==== Source information

Lemma standardized_scan_fails_when_small_witness :
  standardized_scan (fun q => q) (mkVolume 64 100 3 (repeat 1 (64 * 100 * 3)))
  = NpRaise (ZeroSizeReduction "minimum")
  /\ exists s,
      standardized_scan (fun q => q)
        (mkVolume 65 66 2
           (map (fun n => inject_Z (Z.of_nat n)) (seq 0 (65 * 66 * 2))))
      = NpOk s
      /\ vol_h s = 1%nat /\ vol_w s = 2%nat /\ vol_d s = 2%nat
      /\ length (voxels s) = 4%nat.
Proof.
  split.
  - apply (proj1 (@standardized_scan_fails_when_small (fun q => q)
                    (mkVolume 64 100 3 (repeat 1 (64 * 100 * 3))))).
    left. cbn [vol_h]. lia.
  - apply (proj2 (@standardized_scan_fails_when_small (fun q => q)
                    (mkVolume 65 66 2
                       (map (fun n => inject_Z (Z.of_nat n))
                            (seq 0 (65 * 66 * 2))))));
      cbn [vol_h vol_w vol_d]; lia.
Defined.

(** ** Indexing and batches *)

Lemma numel_of_cons (d : nat) (s : list nat) :
  numel_of (d :: s) = (d * numel_of s)%nat.
Proof. reflexivity. Qed.

Lemma index0_unsqueeze0 {A : Type} (x : tensor A) :
  wf_tensor x -> index0 (unsqueeze0 x) = Ok x.
Proof.
  unfold wf_tensor, index0, unsqueeze0. cbn [shape data]. intros W.
  rewrite <- W, firstn_all. destruct x; reflexivity.
Qed.

Lemma index00_shape {A : Type} (x y : tensor A) :
  index00 x = Ok y ->
  exists n c, shape x = S n :: S c :: shape y
              /\ data y = firstn (numel_of (shape y)) (data x).
Proof.
  unfold index00, index0, bind.
  destruct (shape x) as [|[|n] [|[|c] s]]; cbn [shape data];
    try discriminate.
  intros E; injection E as <-. cbn [shape data].
  exists n, c. split; [reflexivity|].
  rewrite firstn_firstn. f_equal. apply Nat.min_l. lia.
Qed.

Lemma index00_raises {A : Type} (x : tensor A) (e : exn) :
  index00 x = Raise e -> e = IndexError 0 0 /\ ~ batched x.
Proof.
  intros E. split.
  - unfold index00, index0, bind in E.
    destruct (shape x) as [|[|n] [|[|c] s]]; cbn [shape] in E;
      congruence.
  - intros B. destruct (index00_batched B) as (y & Ey). congruence.
Qed.

Lemma index00_not_batched {A : Type} (x : tensor A) :
  ~ batched x -> index00 x = Raise (IndexError 0 0).
Proof.
  intros Nb. destruct (index00 x) as [y|e] eqn:E.
  - exfalso. apply Nb. destruct (index00_shape _ E) as (n & c & Es & _).
    exists n, c, (shape y). exact Es.
  - apply index00_raises in E. destruct E as [-> _]. reflexivity.
Qed.

(** X8. [x[0][0]] exists exactly for a batch of images (two leading
    dimensions, both non-empty) and raises an index error otherwise.  It has
    the trailing shape and holds the first entries of [x] in storage order,
    so it is well-formed when [x] is; and it undoes two [unsqueeze(0)]. *)
Theorem index00_first_image {A : Type} (x : tensor A) :
  (batched x <-> exists y, index00 x = Ok y)
  /\ (~ batched x -> index00 x = Raise (IndexError 0 0))
  /\ (forall y, index00 x = Ok y ->
        (exists n c, shape x = S n :: S c :: shape y)
        /\ data y = firstn (numel_of (shape y)) (data x)
        /\ (wf_tensor x -> wf_tensor y))
  /\ (wf_tensor x -> index00 (unsqueeze0 (unsqueeze0 x)) = Ok x).
Proof.
  split; [|split; [|split]].
  - split; [apply index00_batched|].
    intros (y & E). destruct (index00_shape _ E) as (n & c & Es & _).
    exists n, c, (shape y). exact Es.
  - apply index00_not_batched.
  - intros y E. destruct (index00_shape _ E) as (n & c & Es & Ed).
    split; [exists n, c; exact Es|]. split; [exact Ed|].
    unfold wf_tensor. intros W. rewrite Ed, length_firstn, W, Es.
    rewrite !numel_of_cons. nia.
  - intros W. unfold index00, bind.
    rewrite index0_unsqueeze0; [apply index0_unsqueeze0; exact W|].
    unfold wf_tensor, unsqueeze0 in *. cbn [shape data].
    rewrite numel_of_cons. lia.
Qed.

Lemma index00_first_image_witness :
  index00 (tensor_1d [1; 2; 3]) = Raise (IndexError 0 0)
  /\ index00 (unsqueeze0 (unsqueeze0 (tensor_1d [1; 2; 3])))
     = Ok (tensor_1d [1; 2; 3]).
Proof.
  split.
  - apply (proj1 (proj2 (@index00_first_image Q (tensor_1d [1; 2; 3])))).
    intros (n & c & s & E). discriminate E.
  - apply (proj2 (proj2 (proj2 (@index00_first_image Q
                                  (tensor_1d [1; 2; 3]))))).
    reflexivity.
Defined.

(** ** When a step fails *)

Section StepFailures.

Context {F : Type} `{Dtype F}.
Variable UNet : tensor F -> tensor F.
Variable sigmoid : F -> F.

Import AtriumSegmentation.

Lemma log_images_no_image (mri pred mask : tensor F) (name : string)
    (st : module_state) :
  ~ batched mri ->
  log_images mri pred mask name st = Raise (IndexError 0 0).
Proof.
  intros Nb. rewrite log_images_cases, (index00_not_batched Nb).
  reflexivity.
Qed.

Lemma log_images_bad_image (mri pred mask image : tensor F) (name : string)
    (st : module_state) :
  index00 mri = Ok image -> valid_image_shape (shape image) = false ->
  log_images mri pred mask name st = Raise (TypeError (shape image)).
Proof.
  intros E V. rewrite log_images_cases, E, V. reflexivity.
Qed.

Lemma log_images_raises (mri pred mask : tensor F) (name : string)
    (st : module_state) :
  ~ (drawable mri /\ drawable mask /\ drawable pred) ->
  exists e,
    log_images mri pred mask name st = Raise e
    /\ (e = IndexError 0 0 \/ exists s, e = TypeError s).
Proof.
  intros Nd. rewrite log_images_cases.
  destruct (index00 mri) as [image|e] eqn:E1;
    [|apply index00_raises in E1; destruct E1 as [-> _];
      eexists; split; [reflexivity | left; reflexivity]].
  destruct (valid_image_shape (shape image)) eqn:V1;
    [|eexists; split; [reflexivity | right; eexists; reflexivity]].
  destruct (index00 mask) as [mask00|e] eqn:E2;
    [|apply index00_raises in E2; destruct E2 as [-> _];
      eexists; split; [reflexivity | left; reflexivity]].
  destruct (valid_image_shape (shape mask00)) eqn:V2;
    [|eexists; split; [reflexivity | right; eexists; reflexivity]].
  destruct (index00 pred) as [pred00|e] eqn:E3;
    [|apply index00_raises in E3; destruct E3 as [-> _];
      eexists; split; [reflexivity | left; reflexivity]].
  destruct (valid_image_shape (shape pred00)) eqn:V3;
    [|eexists; split; [reflexivity | right; eexists; reflexivity]].
  exfalso. apply Nd.
  repeat split; eexists; split; eassumption.
Qed.

Lemma step_loss_raises (mri mask : tensor F) (batch_idx : Z)
    (st : module_state) (e : exn) :
  DiceLoss.forward (forward UNet sigmoid mri) mask = Raise e ->
  training_step UNet sigmoid (mri, mask) batch_idx st = Raise e
  /\ validation_step UNet sigmoid (mri, mask) batch_idx st = Raise e.
Proof.
  intros E. unfold training_step, validation_step, bindM, lift, float.
  rewrite E. split; reflexivity.
Qed.
(** * The bounded crawl engine of backend/app/services/scraper.py

    A shallow embedding of [ScrapingConfig], [RobotsTxtChecker] and
    [WebScraper].  Python objects become records, the instance attributes
    that the methods mutate are threaded explicitly, exceptions are values
    of [result], and the outside world (the HTTP network) is an oracle
    together with the log of the requests issued so far.  The pure parts
    of the services that read a crawl result, in qa_generator.py and
    converter.py, follow the vocabulary of the statements. *)

From Stdlib Require Import ZArith String Ascii List Bool Lia.
From stdpp Require Import base option list strings gmap sets.

Local Open Scope Z_scope.

(** ** Exceptions and results *)

Inductive Exn :=
  | ValueError (msg : string)
  | PermissionError (msg : string)
  | HTTPError (msg : string)
  | KeyError (msg : string)
  | ConnectionError (msg : string)
  | Exception (msg : string).

(** [str(e)] *)
Definition str (e : Exn) : string :=
  match e with
  | ValueError m | PermissionError m | HTTPError m | KeyError m
  | ConnectionError m | Exception m => m
  end.

Inductive result (A : Type) :=
  | Returns (a : A)
  | Raises (e : Exn).
Arguments Returns {A} a.
Arguments Raises {A} e.

(** ** A state monad with exceptions

    A method body is a function from the mutable state it touches to a
    result and the state it leaves behind.  A raised exception keeps the
    mutations made before it, as in Python. *)

Definition M (S A : Type) : Type := S → result A * S.

Definition ret {S A} (a : A) : M S A := λ s, (Returns a, s).
Definition raise {S A} (e : Exn) : M S A := λ s, (Raises e, s).
Definition bind {S A B} (m : M S A) (k : A → M S B) : M S B :=
  λ s, match m s with
       | (Returns a, s') => k a s'
       | (Raises e, s') => (Raises e, s')
       end.
Definition try_except {S A} (m : M S A) (handler : Exn → M S A) : M S A :=
  λ s, match m s with
       | (Returns a, s') => (Returns a, s')
       | (Raises e, s') => handler e s'
       end.
Definition gets {S A} (f : S → A) : M S A := λ s, (Returns (f s), s).
Definition modify {S} (f : S → S) : M S unit := λ s, (Returns tt, f s).
Definition lift {S A} (r : result A) : M S A := λ s, (r, s).

Declare Scope py_scope.
Delimit Scope py_scope with py.
Notation "'let!' x ':=' m 'in' k" := (bind m (λ x, k))
  (at level 10, x name, m at level 100, k at level 200) : py_scope.
Notation "'run!' m 'in' k" := (bind m (λ _, k))
  (at level 10, m at level 100, k at level 200) : py_scope.

(** ** Strings and slices

    A string is a sequence of characters with code points below 256. *)

(** [s.endswith(suffix)] *)
Definition endswith (s suffix : string) : bool :=
  String.prefix (String.rev suffix) (String.rev s).

(** [s.endswith((t1, t2, ...))] *)
Definition endswith_any (s : string) (suffixes : list string) : bool :=
  existsb (endswith s) suffixes.

(** [c.isspace()]: the characters that [str.strip] removes are the
    controls 9 to 13 and 28 to 31, the space, the next-line control 133
    and the no-break space 160. *)
Definition isspace (c : ascii) : bool :=
  let n := N_of_ascii c in
  ((9 <=? n) && (n <=? 13) || (28 <=? n) && (n <=? 32) || (n =? 133) || (n =? 160))%N.

Definition lstrip (s : string) : string :=
  (fix go (s : string) :=
     match s with
     | String a s' => if isspace a then go s' else s
     | EmptyString => EmptyString
     end) s.

(** [s.strip()] *)
Definition strip (s : string) : string :=
  String.rev (lstrip (String.rev (lstrip s))).

(** [l[:stop]]: a negative [stop] counts from the end of the list. *)
Definition slice_to {A} (l : list A) (stop : Z) : list A :=
  if 0 <=? stop then take (Z.to_nat stop) l
  else take (Z.to_nat (Z.of_nat (length l) + stop)) l.

(** ** Parsed HTML (the part of BeautifulSoup the scraper uses) *)

#[warnings="-register-all"]
Inductive Node :=
  | NavigableString (s : string)
  | Tag (name : string) (attrs : gmap string string) (contents : list Node).

(** The document object: its top-level nodes. *)
Definition BeautifulSoup := list Node.

(** A node followed by everything below it, in document order. *)
Fixpoint self_and_descendants (n : Node) : list Node :=
  match n with
  | NavigableString _ => [n]
  | Tag _ _ cs => n :: flat_map self_and_descendants cs
  end.

Definition descendants (soup : BeautifulSoup) : list Node :=
  flat_map self_and_descendants soup.

(** [node.text] *)
Fixpoint get_text (n : Node) : string :=
  match n with
  | NavigableString s => s
  | Tag _ _ cs => fold_right (λ c acc, get_text c +:+ acc) "" cs
  end.

Definition tag_name (n : Node) : option string :=
  match n with
  | NavigableString _ => None
  | Tag name _ _ => Some name
  end.

Definition tag_attr (n : Node) (key : string) : option string :=
  match n with
  | NavigableString _ => None
  | Tag _ attrs _ => attrs !! key
  end.

Definition has_name (names : list string) (n : Node) : bool :=
  match tag_name n with
  | Some name => bool_decide (name ∈ names)
  | None => false
  end.

(** [soup.find_all([name1, name2, ...])]: the matching tags in document
    order. *)
Definition find_all (soup : BeautifulSoup) (names : list string) : list Node :=
  List.filter (has_name names) (descendants soup).

(** [soup.find(name)] *)
Definition find (soup : BeautifulSoup) (name : string) : option Node :=
  head (find_all soup [name]).

(** The [href] values of [soup.find_all('a', href=True)], in document order. *)
Definition anchor_hrefs (soup : BeautifulSoup) : list string :=
  omap (λ n, tag_attr n "href") (find_all soup ["a"]).

(** ** PageRecord and CrawlResult *)

Record Heading := { level : Z; heading_text : string }.

Record Content := {
  title : string;
  headings : list Heading;
  paragraphs : list string;
  code_blocks : list string }.

Record Page := { url : string; content : Content }.

Record CrawlResult := {
  base_url : string;
  pages : list Page;
  error : option string }.

(** [int(heading.name[1])] for a heading tag [h1] .. [h4] *)
Definition heading_level (name : string) : Z :=
  match String.get 1 name with
  | Some c => Z.of_N (N_of_ascii c) - 48
  | None => 0
  end.

Definition non_empty (s : string) : bool := negb (String.eqb s "").

Definition _extract_content (soup : BeautifulSoup) : Content :=
  {| title := match find soup "title" with
              | Some title_tag => strip (get_text title_tag)
              | None => ""
              end;
     headings :=
       omap (λ h, name ← tag_name h;
                  Some {| level := heading_level name;
                          heading_text := strip (get_text h) |})
            (find_all soup ["h1"; "h2"; "h3"; "h4"]);
     paragraphs :=
       List.filter non_empty (map (λ p, strip (get_text p)) (find_all soup ["p"]));
     code_blocks :=
       List.filter non_empty (map (λ c, strip (get_text c)) (find_all soup ["code"])) |}.

(** ** The libraries the scraper calls

    [validators], [urllib.parse], [bs4] and [robotexclusionrulesparser] are
    not part of the repository; the development is parametric in them.
    [urlparse] and [urljoin] raise [ValueError] on some inputs, and a call
    into the robots parser may raise while leaving the parser object
    changed, so these return a [result]. *)

Record ParseResult := {
  scheme : string;
  netloc : string;
  path : string;
  query : string;
  fragment : string }.

Class Libraries := {
  (** [validators.url(s) is True] *)
  validators_url : string → bool;
  urlparse : string → result ParseResult;
  urljoin : string → string → result string;
  (** [BeautifulSoup(text, 'html.parser')] *)
  html_parser : string → BeautifulSoup;
  (** the state of a [RobotExclusionRulesParser] object *)
  Rules : Type;
  (** [RobotExclusionRulesParser()] *)
  new_rules : Rules;
  (** [p.parse(text)], an update in place *)
  parse : string → Rules → result unit * Rules;
  (** [p.is_allowed(user_agent, url)] *)
  is_allowed : Rules → string → string → result bool }.

(** ** The network *)

Record Response := { status_code : Z; text : string }.

Record Request := { req_url : string; req_timeout : Z }.

(** The requests issued so far, oldest first. *)
Definition World := list Request.

(** What [requests.get] does for a request, given the requests made before
    it: it returns a response or raises (connection error, timeout). *)
Definition Network := World → Request → result Response.

(** [response.raise_for_status()]: raises for a 4xx or 5xx status only. *)
Definition raise_for_status (r : Response) : result unit :=
  if (400 <=? status_code r) && (status_code r <? 600)
  then Raises (HTTPError "HTTP error status")
  else Returns tt.

(** [response.ok], which is also the truth value of a response. *)
Definition ok (r : Response) : bool :=
  match raise_for_status r with
  | Returns _ => true
  | Raises _ => false
  end.

(** The truth value of an [Optional[Response]]. *)
Definition truthy (r : option Response) : bool :=
  match r with
  | Some r => ok r
  | None => false
  end.

(** [r.text] for an [Optional[Response]] *)
Definition response_text (r : option Response) : result string :=
  match r with
  | Some r => Returns (text r)
  | None => Raises (Exception "'NoneType' object has no attribute 'text'")
  end.

(** ** ScrapingConfig *)

Record ScrapingConfig := {
  max_pages : Z;
  rate_limit : Z;
  respect_robots_txt : bool;
  scrape_multiple_pages : bool }.

Definition ScrapingConfig_default : ScrapingConfig :=
  {| max_pages := 100; rate_limit := 1;
     respect_robots_txt := true; scrape_multiple_pages := true |}.

Definition binary_extensions : list string := [".pdf"; ".zip"; ".png"; ".jpg"].

Section Scraper.
Context `{Libraries} (net : Network).

Local Open Scope py_scope.

(** [requests.get(url, timeout=t)] *)
Definition requests_get (url : string) (timeout : Z) : M World Response :=
  λ log, let rq := {| req_url := url; req_timeout := timeout |} in
         (net log rq, log ++ [rq]).

(** ** RobotsTxtChecker

    [__init__] creates one parser object and every cache entry is a
    reference to an object, so the checker carries the objects it can
    reach ([heap]) and the cache maps a domain to a location. *)

Definition loc := positive.

Record RobotsTxtChecker := {
  heap : gmap loc Rules;
  parser : loc;
  cache : gmap string loc }.

Definition RobotsTxtChecker_init : RobotsTxtChecker :=
  {| heap := {[ 1%positive := new_rules ]}; parser := 1%positive; cache := ∅ |}.

Definition on_world {S A} (m : M World A) : M (S * World) A :=
  λ '(c, w), let '(r, w') := m w in (r, (c, w')).

(** [self.parser.parse(text)] *)
Definition parser_parse (body : string) : M (RobotsTxtChecker * World) unit :=
  λ '(c, w),
    match heap c !! parser c with
    | Some rules =>
        let '(r, rules') := parse body rules in
        (r, ({| heap := <[parser c := rules']> (heap c);
                parser := parser c; cache := cache c |}, w))
    | None => (Raises (Exception "dangling reference"), (c, w))
    end.

(** [self.cache[domain] = self.parser] *)
Definition cache_store (domain : string) : M (RobotsTxtChecker * World) unit :=
  modify (λ '(c, w), ({| heap := heap c; parser := parser c;
                         cache := <[domain := parser c]> (cache c) |}, w)).

(** [self.cache[domain].is_allowed(user_agent, url)] *)
Definition cache_is_allowed (domain user_agent url : string)
  : M (RobotsTxtChecker * World) bool :=
  λ '(c, w),
    match cache c !! domain with
    | None => (Raises (KeyError domain), (c, w))
    | Some l =>
        match heap c !! l with
        | Some rules => (is_allowed rules user_agent url, (c, w))
        | None => (Raises (Exception "dangling reference"), (c, w))
        end
    end.

Definition can_fetch (url user_agent : string) : M (RobotsTxtChecker * World) bool :=
  try_except
    (let! p := lift (urlparse url) in
     let domain := netloc p in
     let! c := gets fst in
     run! (if bool_decide (domain ∉ dom (cache c)) then
             let! robots_url := lift (urljoin ("https://" +:+ domain) "/robots.txt") in
             let! response := on_world (requests_get robots_url 5) in
             run! parser_parse (text response) in
             cache_store domain
           else ret tt) in
     cache_is_allowed domain user_agent url)
    (λ _, ret true).

(** ** WebScraper *)

Record WebScraper := {
  config : ScrapingConfig;
  robots_checker : RobotsTxtChecker;
  visited_urls : gset string }.

(** [WebScraper(config)] *)
Definition WebScraper_init (cfg : option ScrapingConfig) : WebScraper :=
  {| config := default ScrapingConfig_default cfg;
     robots_checker := RobotsTxtChecker_init;
     visited_urls := ∅ |}.

(** [_fetch_url].  The decorators [sleep_and_retry] and
    [limits(calls=1, period=1)] only delay the call; time is not part of
    the state, so the body is the whole of the model. *)
Definition _fetch_url (url : string) : M World (option Response) :=
  try_except
    (let! response := requests_get url 10 in
     run! lift (raise_for_status response) in
     ret (Some response))
    (λ _, ret None).

Definition _is_valid_url (url : string) : bool := validators_url url.

(** The local variables of a running [scrape] that outlive an exception,
    next to the object and the world. *)
Record Frame := {
  self : WebScraper;
  results : CrawlResult;
  world : World }.

Definition in_world {A} (m : M World A) : M Frame A :=
  λ f, let '(r, w') := m (world f) in
       (r, {| self := self f; results := results f; world := w' |}).

(** [self.visited_urls.add(u)] *)
Definition visited_add (u : string) : M Frame unit :=
  modify (λ f, {| self := {| config := config (self f);
                             robots_checker := robots_checker (self f);
                             visited_urls := {[u]} ∪ visited_urls (self f) |};
                  results := results f; world := world f |}).
(** * Dual quaternions of spatialmath: a shallow embedding

    The development follows [spatialmath/DualQuaternion.py].  Python floats
    are idealised as real numbers, so an equality "within floating tolerance"
    is an exact equality here.  Exceptions are explicit: every method returns
    a [result], either a value or the exception it raises.  Where rounding
    decides which way the program goes, the same operations are evaluated
    over binary64 in the module [Binary64]. *)

From Stdlib Require Import Floats.
From Stdlib Require Import Reals Lra Lia List Bool Sorted.
Import ListNotations.
Open Scope R_scope.

(** ** Exceptions *)

Inductive exn : Type :=
| AssertionError
| AttributeError
| ValueError.

Inductive result (A : Type) : Type :=
| Ok (a : A)
| Raise (e : exn).

Arguments Ok {A} a.
Arguments Raise {A} e.

Definition bind {A B : Type} (m : result A) (k : A -> result B) : result B :=
  match m with
  | Ok a => k a
  | Raise e => Raise e
  end.

Notation "x <- m ;; k" := (bind m (fun x => k))
  (at level 61, m at next level, right associativity).

(** [assert c] of Python. *)
Definition assert (c : bool) : result unit :=
  if c then Ok tt else Raise AssertionError.

Definition is_not_None {A : Type} (o : option A) : bool :=
  match o with
  | Some _ => true
  | None => false
  end.

(** ** Vectors and matrices *)

Definition Vec3 : Type := (R * R * R)%type.
Definition Mat3 : Type := (Vec3 * Vec3 * Vec3)%type.

Definition vadd (a b : Vec3) : Vec3 :=
  let '(a1, a2, a3) := a in
  let '(b1, b2, b3) := b in
  (a1 + b1, a2 + b2, a3 + b3).

Definition vdot (a b : Vec3) : R :=
  let '(a1, a2, a3) := a in
  let '(b1, b2, b3) := b in
  a1 * b1 + a2 * b2 + a3 * b3.

(** [M @ v] for a 3x3 matrix given by its rows. *)
Definition matvec3 (M : Mat3) (v : Vec3) : Vec3 :=
  let '(r1, r2, r3) := M in
  (vdot r1 v, vdot r2 v, vdot r3 v).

========

▶ Exercise details
From the first line of the data through the line with "tensor A) (e", quote each line exactly and add nothing else.

▶ Solution to this problem
Lemma standardized_scan_fails_when_small_witness :
  standardized_scan (fun q => q) (mkVolume 64 100 3 (repeat 1 (64 * 100 * 3)))
  = NpRaise (ZeroSizeReduction "minimum")
  /\ exists s,
      standardized_scan (fun q => q)
        (mkVolume 65 66 2
           (map (fun n => inject_Z (Z.of_nat n)) (seq 0 (65 * 66 * 2))))
      = NpOk s
      /\ vol_h s = 1%nat /\ vol_w s = 2%nat /\ vol_d s = 2%nat
      /\ length (voxels s) = 4%nat.
Proof.
  split.
  - apply (proj1 (@standardized_scan_fails_when_small (fun q => q)
                    (mkVolume 64 100 3 (repeat 1 (64 * 100 * 3))))).
    left. cbn [vol_h]. lia.
  - apply (proj2 (@standardized_scan_fails_when_small (fun q => q)
                    (mkVolume 65 66 2
                       (map (fun n => inject_Z (Z.of_nat n))
                            (seq 0 (65 * 66 * 2))))));
      cbn [vol_h vol_w vol_d]; lia.
Defined.

(** ** Indexing and batches *)

Lemma numel_of_cons (d : nat) (s : list nat) :
  numel_of (d :: s) = (d * numel_of s)%nat.
Proof. reflexivity. Qed.

Lemma index0_unsqueeze0 {A : Type} (x : tensor A) :
  wf_tensor x -> index0 (unsqueeze0 x) = Ok x.
Proof.
  unfold wf_tensor, index0, unsqueeze0. cbn [shape data]. intros W.
  rewrite <- W, firstn_all. destruct x; reflexivity.
Qed.

Lemma index00_shape {A : Type} (x y : tensor A) :
  index00 x = Ok y ->
  exists n c, shape x = S n :: S c :: shape y
              /\ data y = firstn (numel_of (shape y)) (data x).
Proof.
  unfold index00, index0, bind.
  destruct (shape x) as [|[|n] [|[|c] s]]; cbn [shape data];
    try discriminate.
  intros E; injection E as <-. cbn [shape data].
  exists n, c. split; [reflexivity|].
  rewrite firstn_firstn. f_equal. apply Nat.min_l. lia.
Qed.

Lemma index00_raises {A : Type} (x : tensor A) (e : exn) :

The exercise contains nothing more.